Eugène Ionesco est un écrivain né en 1909 et mort en 1994. Il est un représentant majeur du théâtre de l'absurde en France, avec des pièces comme La Cantatrice chauve (1950), Rhinocéros (1959) ou encore Le roi se meurt (1962), étudié ici.
Cet extrait représente le dénouement de la pièce, où la dernière tirade de la cérémonie conduit à la mort du roi.
On pourra se demander : en quoi ce passage offre une réflexion profonde sur la condition humaine ?
I. Marguerite, un personnage composite et monstrueux
a) La polyvalence de Marguerite
Marguerite assume plusieurs rôles dans la scène finale, agissant en tant que coryphée s'adressant au public, guide similaire à Charon, et figure implacable du destin.

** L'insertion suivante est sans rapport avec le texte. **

(** Why the change of a document of the database [d] to [json] fails. *)
Inductive updateFails (d : ldb) (json : bytes) : error -> Prop :=
  | update_not_indexable e :
      indexValues json (ldb_defs d) = Err e -> updateFails d json e
  | update_too_large : indexable (ldb_defs d) json -> sealable json = false ->
      updateFails d json (wrapf EText).

(** The document [id], which is [current], becomes [json] under a new revision. *)
Inductive updated (a : astate) (n id : bytes) (current : storedDoc) (json : bytes) (rev : revision)
    (a' : astate) : Prop :=
  | Updated d : a !! n = Some d -> ldb_docs d !! id = Some current -> rev <> sd_revision current ->
      wfDoc (ldb_defs d) id (StoredDoc json rev) ->
      a' = setDoc a n id (Some (StoredDoc json rev)) -> updated a n id current json rev a'.

Lemma indexable_values d id doc :
  wfDoc (ldb_defs d) id doc ->
  indexValues (sd_json doc) (ldb_defs d) = Ok (docEntries (ldb_defs d) (Some doc)).
Proof. intros (_ & _ & [values Hv] & _). unfold docEntries, docValues. by rewrite Hv. Qed.

Lemma triple_storeUpdate {A : Type} c a fuel n id d current json (f : revision -> A) :
  store_rep wk c a -> a !! n = Some d -> ldb_docs d !! id = Some current -> (0 < fuel)%nat ->
  triple c (storeUpdate fuel n id (ldb_key d) current json f)
    (fun r c' => exists a', store_rep wk c' a' /\
       match r with
       | Ok x => exists rev, x = f rev /\ updated a n id current json rev a'
       | Err e => a' = a /\ updateFails d json e
       | OutOfFuel => a' = a
       end)
    (fun c' => exists a', store_rep wk c' a' /\
       (a' = a \/ exists rev, updated a n id current json rev a')).
Proof.
  intros Hrep Hd Hcur Hfuel.
  assert (exists a', store_rep wk c a' /\ (a' = a \/ exists rev, updated a n id current json rev a'))
    as HF by (exists a; auto).
  pose proof (rep_wfDb wk c a Hrep n d Hd) as Hwn.
  assert (wfDoc (ldb_defs d) id current) as Hwc by (by apply Hwn). unfold storeUpdate.
  eapply triple_bind_reads; [by apply (reads_indexes wk c a Hrep n d Hd)| |done..]. intros ? ->.
  eapply triple_bind_reads;
    [by apply (reads_onErr_lift c _ _ (fun m => m = docEntries (ldb_defs d) (Some current)) noExit);
     rewrite (indexable_values d id)| |done..].
  intros ? ->.
  eapply triple_bind_reads;
    [apply (reads_indexValues _ _ _ (fun x => exists e, x = Some e /\ updateFails d json e))
    | |intros e (? & [= <-] & ?); by exists a|by intros (? & ? & ?)|done].
  { intros e He. exists e. split; [done|]. by constructor. }
  intros values Hv.
  eapply triple_bind_reads;
    [by apply (reads_makeRevision c fuel _ (fun x => x = None))| |done|by exists a|done].
  intros rev [Hrev Hne].
  eapply triple_bind_reads; [apply (reads_sealed c a n d id json values rev); [done..|apply Hwc|done|done]|
    |intros e (? & [= <-] & -> & ?); exists a|by intros (? & ? & ?)|done].
  2: { split; [done|]. split; [done|]. apply update_too_large; [by exists values|done]. }
  intros record [Hopen Hwd].
  set (a' := setDoc a n id (Some (StoredDoc json rev))).
  assert (updated a n id current json rev a') as Hup by (econstructor; eauto; congruence).
  assert (docEntries (ldb_defs d) (Some (StoredDoc json rev)) = values) as Hde
    by (unfold docEntries, docValues; simpl; by rewrite Hv).
  apply triple_deferWrite.
  - eapply triple_bind_reads; [by apply reads_queue with (E := noExit)| |done..]. intros ? ->.
    eapply triple_bind_reads; [by apply reads_changeIndexEntries with (E := noExit)| |done..].
    intros ? ->. apply (triple_fmap c _ (fun _ => f rev)).
    match goal with |- triple _ (commit ?b) _ _ =>
      assert (store_rep wk (applyBatch c b) a') as Hrep' end.
    { apply (rep_batchDoc c a n d id); [done|done|by intros ? [= <-]|by exists record|].
      rewrite Hcur, Hde. apply entryChange_changed; intros i v; [|rewrite <- Hde];
        by apply (docEntries_nonempty n). }
    apply triple_commit; [|done|eauto]. eexists. split; [done|]. exists a'.
    split; [done|]. simpl. eauto.
  - intros r c' (a'' & Hrep'' & Hr). exists a''. naive_solver.
Qed.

Son omniprésence se manifeste à travers des modalités injonctives, la rapprochant d'un double du metteur en scène.
Cette polyvalence crée un personnage monstrueux, brouillant les frontières entre l'espace scénique, dramatique et théâtral.
b) Le pouvoir de disparition de Marguerite
Marguerite possède le pouvoir unique de faire disparaître les objets simplement en les nommant, inversant ainsi le processus de création. Cette capacité la transforme en créatrice inversée, évoquant des connotations bibliques où Dieu crée par le nom.

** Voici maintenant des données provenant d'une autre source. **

Lemma idx_elem i v id w :
  validName i -> c !! indexKey n i v id = Some w -> validIndexValue v = true ->
  docValue d i id = Some v /\ w = [].
Proof.
  intros Hi Hc Hv. pose proof (rep_validName wk c a Hrep n d Hd) as Hn.
  destruct (rep_lookup_inv wk c a (KIdx n i v id) w Hrep) as (e & He & Hh); [done|done|].
  pose proof (want_idx_EIdx _ _ _ _ _ _ He) as ->. split; [|done].
  by apply (want_idx a n d).
Qed.

Lemma idx_stored i v id :
  docValue d i id = Some v -> c !! indexKey n i v id = Some [].
Proof.
  intros Hv. destruct Hrep as (_ & _ & _ & H3).
  destruct (H3 (KIdx n i v id) EIdx) as (w & Hw & Hh); [by apply (want_idx a n d)|].
  simpl in Hh. by subst w.
Qed.

(** The keys under the entries of an index are those of index entries. *)
Lemma idx_key i k w :
  validName i -> c !! k = Some w -> x04 :: idxBase n i `prefix_of` k ->
  exists v id, k = indexKey n i v id /\ docValue d i id = Some v /\ w = [].
Proof.
  intros Hi Hc [r ->]. pose proof (rep_validName wk c a Hrep n d Hd) as Hn.
  destruct Hrep as (Hwf & _ & H2 & _). destruct (H2 _ _ Hc) as [?|(sk & e & E & He & Hh)]; [done|].
  pose proof (want_wf _ _ _ Hwf He) as Hsk.
  destruct (proj1 (keyBytes_indexDataPrefix n sk Hn Hsk)) as (i' & v & id & ->).
  { rewrite E, indexDataPrefix_app. unfold idxBase. rewrite <- !app_comm_cons, <- app_assoc.
    eexists. by rewrite app_comm_cons. }
  simpl in E. rewrite indexKey_app in E. unfold idxBase in E.
  injection E as E. rewrite <- app_assoc in E. apply app_inv_head in E.
  destruct Hsk as (_ & Hi' & _).
  apply appendPart_inj in E as [-> E]; [|by apply validName_slice..].
  exists v, id. split; [by rewrite indexKey_base, <- E|]. pose proof (want_idx_EIdx _ _ _ _ _ _ He) as ->.
  split; [by apply (want_idx a n d)|done].
Qed.

Lemma ssorted_idx i l :
  StronglySorted (keyed pairKey) l -> StronglySorted (keyed fst) (map (idxEntry n i) l).
Proof. apply ssorted_map. intros x y _ _. unfold keyed at 2. by rewrite idxEntry_lt. Qed.

Lemma scan_range i op e l :
  validName i -> validIndexValue e = true -> opValid op = true -> beqb op cmpEq = false ->
  (let '(lo, hi) := rangeBounds (indexTypePrefix n i (at_ e 0)) (indexValuePrefix n i e) op in
   isScan c lo hi l) ->
  l = map (idxEntry n i) (rangeEntries d i op e).
Proof.
  intros Hi He Hop Heq. pose proof (rep_wfDb wk c a Hrep n d Hd) as Hwd.
  destruct e as [|tag e']; [done|]. change (at_ (tag :: e') 0) with tag. set (e := tag :: e') in *.
  assert (indexValuePrefix n i e = x04 :: (idxBase n i ++ [tag]) ++ e') as HB.
  { rewrite indexValuePrefix_base. by rewrite <- app_assoc. }
  pose proof (fun k => rangeBounds_spec x04 (idxBase n i ++ [tag]) e' op k ltac:(done) Hop Heq) as Hspec.
  rewrite <- HB, <- indexTypePrefix_base in Hspec.
  destruct (rangeBounds _ _ op) as [lo hi]. intros [Hsort Hel].
  apply (ssorted_unique (keyed fst)); [exact Hsort|by apply ssorted_idx, rangeEntries_sorted with n|].
  intros [k w]. rewrite Hel, Hspec, indexTypePrefix_base, list_elem_of_fmap. split.
  - intros (Hc & [r ->] & Hr).
    destruct (idx_key i _ w Hi Hc) as (v & id & E & Hv & ->).
    { exists ([tag] ++ r). by rewrite <- !app_comm_cons, <- app_assoc. }
    exists (v, id). split; [by rewrite E|]. rewrite E in Hr. rewrite HB, <- app_assoc in Hr.
    pose proof (docValue_valid n d Hwd i id v Hv) as Hvv.
    apply rangeKey_holds in Hr; [|done..]. unfold rangeEntries. rewrite list_elem_of_filter.
    split; [|by apply elem_indexEntries]. split; [|done].
    rewrite indexKey_base in E. rewrite <- app_comm_cons, <- app_assoc in E.
    injection E as E. apply app_inv_head in E. destruct v as [|t v]; [done|]. by injection E.
  - intros ([v id] & [= -> ->] & Hin). unfold rangeEntries in Hin.
    apply list_elem_of_filter in Hin as [[Htag Hr] Hin]. apply elem_indexEntries in Hin.
    pose proof (docValue_valid n d Hwd i id v Hin) as Hvv. simpl in Htag, Hr.
    split; [by apply idx_stored|]. split.
    + destruct v as [|t v]; [done|]. unfold at_ in Htag. simpl in Htag. subst t.
      rewrite indexKey_base. exists (v ++ id). cbn [app]. by rewrite <- app_assoc.
    + rewrite HB, <- app_assoc. by apply rangeKey_holds.
Qed.
(** The bytes of a token, without the version they start with. *)
Definition openToken (version : byte) (maxSize : Z) (box token : bytes) : option bytes :=
  let maxEncrypted := maxSize + 12 + 16 in
  if (len token =? 0) || (b64encodedLen maxEncrypted <? len token) then None
  else
    sealed ← b64decode token;
    if negb (bool_decide (b64encode sealed = token)) || (maxEncrypted <? len sealed) then None
    else if len sealed <? 12 + 16 then None
    else
      data ← gcmOpen box (take 12 sealed) (drop 12 sealed) [];
      match data with
      | v :: rest => if (maxSize <? len data) || negb (beqb v version) then None else Some rest
      | [] => None
      end.
End Tokens.

(** [newQueryCipher] is [newGCM] with other error texts. *)
Definition newQueryCipher (key : bytes) : res bytes := newGCM key.

(** ** Cursors of index queries (query_cursor.go) *)

Record queryCursor := QueryCursor {
  qc_database : bytes;
  qc_index : bytes;
  qc_op : cmpOp;
  qc_value : bytes;
  qc_lastValue : bytes;
  qc_id : bytes;
}.

Definition queryCursorVersion : byte := x03.
Definition maxQueryCursorSize : Z :=
  1 + 10 + 63 + 10 + 63 + 1 + 10 + maxEncodedIndexValue + 10 + maxEncodedIndexValue + 10 + 36.
Definition maxEncryptedQueryCursorSize : Z := maxQueryCursorSize + 12 + 16.

(** The value and the last value fit the operator. *)
Definition lastValueFits (op : cmpOp) (value lastValue : bytes) : bool :=
  if beqb op cmpEq && negb (len lastValue =? 0) then false
  else if negb (beqb op cmpEq)
          && (negb (validIndexValue lastValue) || negb (beqb (at_ lastValue 0) (at_ value 0)))
  then false
  else true.

Definition validateQueryCursor (cursor : queryCursor) : res unit :=
  if negb (is_ok (validateName (qc_database cursor))) || negb (is_ok (validateName (qc_index cursor)))
     || negb (opValid (qc_op cursor)) || negb (validIndexValue (qc_value cursor))
     || negb (is_ok (validateID (qc_id cursor)))
  then Err errInvalidQueryCursor
  else if lastValueFits (qc_op cursor) (qc_value cursor) (qc_lastValue cursor) then Ok ()
  else Err errInvalidQueryCursor.

Definition queryCursorData (cursor : queryCursor) : bytes :=
  let data := [queryCursorVersion] in
  let data := appendPart data (qc_database cursor) in
  let data := appendPart data (qc_index cursor) in
  let data := data ++ [qc_op cursor] in
  let data := appendPart data (qc_value cursor) in
  let data := appendPart data (qc_lastValue cursor) in
  appendPart data (qc_id cursor).

Definition parseQueryCursor (rest : bytes) : option queryCursor :=
  '(database, rest) ← readPart rest;
  '(index, rest) ← readPart rest;
  match rest with
  | [] => None
  | op :: rest =>
      '(value, rest) ← readPart rest;
      '(lastValue, rest) ← readPart rest;
      '(id, rest) ← readPart rest;
      if negb (len rest =? 0) then None
      else Some (QueryCursor database index op value lastValue id)
  end.

Section QueryCursors.
Context {W : Type} `{Host W} `{Crypto}.

Definition encodeQueryCursor (box : bytes) (cursor : queryCursor) : M W bytes :=
  match validateQueryCursor cursor with
  | Ok _ => sealToken box (queryCursorData cursor)
  | _ => throw errInvalidQueryCursor
  end.

Definition decodeQueryCursor (box token : bytes) : res queryCursor :=
  match rest ← openToken queryCursorVersion maxQueryCursorSize box token; parseQueryCursor rest with
  | None => Err errInvalidQueryCursor
  | Some cursor => _ ← validateQueryCursor cursor; Ok cursor
  end.
End QueryCursors.

(** ** Cursors of path queries (path_cursor.go) *)

Definition queryMethod : bytes := str "QUERY".
Lemma safePath_open q body s prev ds n : quotation q body -> s = [] \/ s = ["\"%byte] ->
  safePath_loop (body ++ s) prev (Some q) false ds n = Some (n <=? 1).
Proof.
  intros Hb Hs. revert prev. induction Hb as [|c body Hc Hcq _ IH|c body _ IH];
    intros prev; cbn [app safePath_loop quoteStep].
  - by destruct Hs as [-> | ->].
  - destruct (beqb_spec c "\"), (beqb_spec c q); done.
  - apply IH.
Qed.

(** The piece a character leaves behind. *)
Definition behind (prev : option byte) : piece := match prev with Some c => Bare c | None => Quoted end.

Lemma behind_quote q : isQuote q -> dot (behind (Some q)) = false.
Proof. by intros [-> | ->]. Qed.

Lemma steps_quoted q ps : isQuote q -> steps Quoted ps = steps (behind (Some q)) ps.
Proof. intros Hq. destruct ps as [|p ps]; [done|]. cbn [steps]. by rewrite (behind_quote q Hq). Qed.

Le langage utilisé, tel que "Tourne-toi vers moi. Regarde-moi. Regarde à travers moi," renforce ses qualités monstrueuses et transformatrices.
c) La mort comme création du néant
L'utilisation de la parole par Marguerite va au-delà de guider le roi vers sa mort; elle devient l'agente de la création de la mort elle-même. Cette capacité à anéantir la vie, à créer le néant résonne avec des thèmes existentiels, évoquant Sartre.
Marguerite devient l'image du néant, figeant Béranger dans la mort, rappelant le mythe d'Eurydice.
II. La mort du roi comme une cérémonie tragique
a) La mort comme processus cérémonial
La mort du roi est présentée comme une cérémonie élaborée, soulignant son caractère progressif. Les références aux "mains gluantes" et la dégradation du sceptre en "gourdin" mettent en lumière les détachements physiques et symboliques.
La formule ambiguë "C’était une agitation bien inutile, n’est-ce pas ?" encapsule l'essence tragique, oscillant entre pessimisme, réconfort ou fatalisme.
b) Le pouvoir du langage dans la mort
Le langage joue un rôle performant essentiel dans la cérémonie de mort du roi, transformant la parole poétique en incantation. Les anaphores, les répétitions, et la marche prosodique reproduisent la solennité de l'événement.
La transformation du sceptre en gourdin souligne la diminution de la puissance face à la mortalité. Le ton fataliste dans la déclaration ambiguë ajoute une complexité à la mort de Béranger.
c) Dimensions métathéâtrales du dénouement
La fin de la pièce coïncide avec la fin de la vie du roi, créant une réflexion méta-théâtrale sur l'illusion de l'existence et de la performance théâtrale. Marguerite devient le double du dramaturge et du metteur en scène, soulignant la nature illusoire de la vie et du théâtre.
La disparition progressive du décor et la répétition de l'adjectif "faux" révèlent la mascarade et le carton-pâte, amplifiant l'effet métathéâtral.
Conclusion
Dans Le roi se meurt, Ionesco navigue habilement entre les thèmes de la mort et de la théâtralité, offrant une réflexion profonde sur la condition humaine. Marguerite, en tant que personnage composite et la mort du roi comme cérémonie tragique, dévoilent une narration riche en dimensions existentielles et métathéâtrales.
À travers des choix linguistiques et structurels, Ionesco remet en question les normes théâtrales traditionnelles, laissant le public avec une réflexion stimulante sur l'inévitabilité de la mortalité et la nature éphémère de la vie et de l'art.